Geledés – Como funciona o Consultório na Rua, iniciativa surgida em São Paulo no ano de 2004?

O CNRua é um serviço de atendimento que busca tornar o sistema de saúde mais acessível a essas pessoas, integrando a pessoa em situação de rua com o sistema de saúde. Trata-se de uma equipe multidisciplinar que faz atendimentos de saúde nas ruas. Quando necessário, agendam os exames nas unidades de saúde, levam as pessoas, as abordam nas ruas. É um serviço de excelência, pois atua na peculiaridade das pessoas, buscando intermediar o acesso delas aos serviços de saúde, o que geralmente não ocorre. Não há como programar exames , por exemplo, para pessoas em situação de rua ou ainda prescrever uma dieta para uma pessoa que não sabe sequer se terá comida hoje. Essas nuances não são vistas, necessariamente, pelos profissionais da saúde. O que nos encanta nesse serviço é a possibilidade de esse seres humanos deixarem de serem “números” para serem pessoas atendidas pelos serviços. Em São Paulo, conhecemos profissionais muito engajados, que visam driblar os limites das políticas para fazer um bom trabalho.

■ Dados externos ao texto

(* ===== verification/MemorySystem.v ===== *)
(** * MemorySystem: processes that share the root of a packet cache

    The processes that have a root open, its files and the time, with the
    actions of the interleaved model: a commit, a prune, the three steps of a
    flush, a checkpoint, an opening, a crash, and time that passes.  The steps
    of a flush are the taking of the dirty map, the append to the log and, when
    the append reached a threshold, a checkpoint; the root lock is free between
    them.  An action that writes takes the faults its writes meet. *)

From S2P Require Export MemoryOwner.

(** Where the worker of a process is in [flush_dirty]: nowhere, before the
    append of what it has taken, or before the checkpoint at the end. *)
Inductive FlushPhase : Type :=
| Idle
| Taken (pending : list PendingDelta)
| CheckpointDue.

Record Process : Type := mkProcess {
  ps_owner : Owner;
  ps_worker : PersistenceWorker;
  ps_flush : FlushPhase
}.

Definition taken (phase : FlushPhase) : list PendingDelta := match phase with Taken pending => pending | _ => [] end.
Definition ps_inflight (p : Process) : list PendingDelta := taken (ps_flush p).

(** A flush that takes nothing returns. *)
Definition after_take (pending : list PendingDelta) : FlushPhase := match pending with [] => Idle | _ => Taken pending end.

(** A flush that has appended returns, or goes on to a checkpoint. *)
Definition after_append (due : bool) : FlushPhase := if due then CheckpointDue else Idle.

Record System : Type := mkSystem {
  sy_processes : list Process;
  sy_disk : Disk;
  sy_now : Z
}.

Inductive Action : Type :=
| Commit (i : nat) (entry : PacketCacheEntry)
| Prune (i : nat) (request : ContextStorePruneRequest)
| Take (i : nat)
| Append (i : nat) (faults : list Fault)
| Finish (i : nat) (faults : list Fault)
| Checkpoint (i : nat) (faults : list Fault)
| Open (faults : list Fault)
| Crash (i : nat)
| Pass (seconds : N).

Definition empty_disk : Disk := mkDisk Missing Missing Missing Missing Missing Missing.
Definition empty_system : System := mkSystem [] empty_disk 0.

Definition set_processes (s : System) (l : list Process) : System := mkSystem l (sy_disk s) (sy_now s).
Definition set_process (s : System) (i : nat) (p : Process) : System := set_processes s (<[i := p]> (sy_processes s)).

Section System.
Context {ENV : PersistEnv}.
Context (cf : PersistConfig).

Definition commit_process (now_unix : Z) (entry : PacketCacheEntry) (p : Process) : Process :=
  mkProcess (commit_prepared_update_at cf (ps_owner p) (prepare_update entry) now_unix).2 (ps_worker p) (ps_flush p).
Definition prune_process (now_unix : Z) (request : ContextStorePruneRequest) (p : Process) : Process :=
  mkProcess (prune_owner_at (ps_owner p) request now_unix).2 (ps_worker p) (ps_flush p).
(** A worker takes the dirty map when its last flush has ended. *)
Definition take_process (p : Process) : Process :=
  match ps_flush p with
  | Idle =>
      let '(o, pending) := flush_take (ps_worker p) (ps_owner p) in
      mkProcess o (ps_worker p) (after_take pending)
  | _ => p
  end.

Definition checkpoint_process (s : System) (i : nat) (p : Process) (faults : list Fault) : System :=
  let '(_, w, wd) := checkpoint cf (sy_now s) (ps_worker p) (mkWorld (sy_disk s) faults) in
  mkSystem (<[i := mkProcess (ps_owner p) w Idle]> (sy_processes s)) (w_disk wd) (sy_now s).

Definition act (s : System) (a : Action) : System :=
  match a with
  | Commit i entry => set_processes s (alter (commit_process (sy_now s) entry) i (sy_processes s))
  | Prune i request => set_processes s (alter (prune_process (sy_now s) request) i (sy_processes s))
  | Take i => set_processes s (alter take_process i (sy_processes s))
  | Append i faults =>
      match sy_processes s !! i with
      | Some p =>
          match ps_inflight p with
          | [] => s
          | pending =>
              let '(r, o, w, wd) := flush_append cf (sy_now s) (ps_owner p) (ps_worker p) pending (mkWorld (sy_disk s) faults) in
              mkSystem (<[i := mkProcess o w (after_append (is_ok r && checkpoint_due w))]> (sy_processes s)) (w_disk wd) (sy_now s)
          end
      | None => s
      end
  | Finish i faults =>
      match sy_processes s !! i with
      | Some p => match ps_flush p with CheckpointDue => checkpoint_process s i p faults | _ => s end
      | None => s
      end
  | Checkpoint i faults =>
      match sy_processes s !! i with
      | Some p =>
          match ps_flush p with Idle => checkpoint_process s i p faults | _ => s end
      | None => s
      end
  | Open faults =>
      match open_root cf (sy_now s) (mkWorld (sy_disk s) faults) with
      | (Ok (cache, generation), wd) =>
          mkSystem (sy_processes s ++ [mkProcess (new_owner cache) (new_worker cache generation) Idle]) (w_disk wd) (sy_now s)
      | (Err _, wd) => mkSystem (sy_processes s) (w_disk wd) (sy_now s)
      end
  | Crash i => set_processes s (delete i (sy_processes s))
  | Pass seconds => mkSystem (sy_processes s) (sy_disk s) (sy_now s + Z.of_N seconds)
  end.

Definition run_actions (s : System) (l : list Action) : System := foldl act s l.
End System.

Geledés – Para as mulheres em que era detectado o uso de drogas ou álcool existia o programa De Braços Abertos. Funcionava?

Segundo as narrativas de profissionais da área, o serviço era de excelência e capaz de se aproximar das pessoas usuárias que tinham mais dificuldade de acessar o sistema. Contudo, o serviço foi desmantelado no início da gestão Dória, como outras políticas positivas da cidade, gerando retrocesso em diversos sentidos. Em especial, as políticas que preconizam internações e abstinência mais afastam as pessoas do que produzem possibilidades de cuidado, sob nossa perspectiva.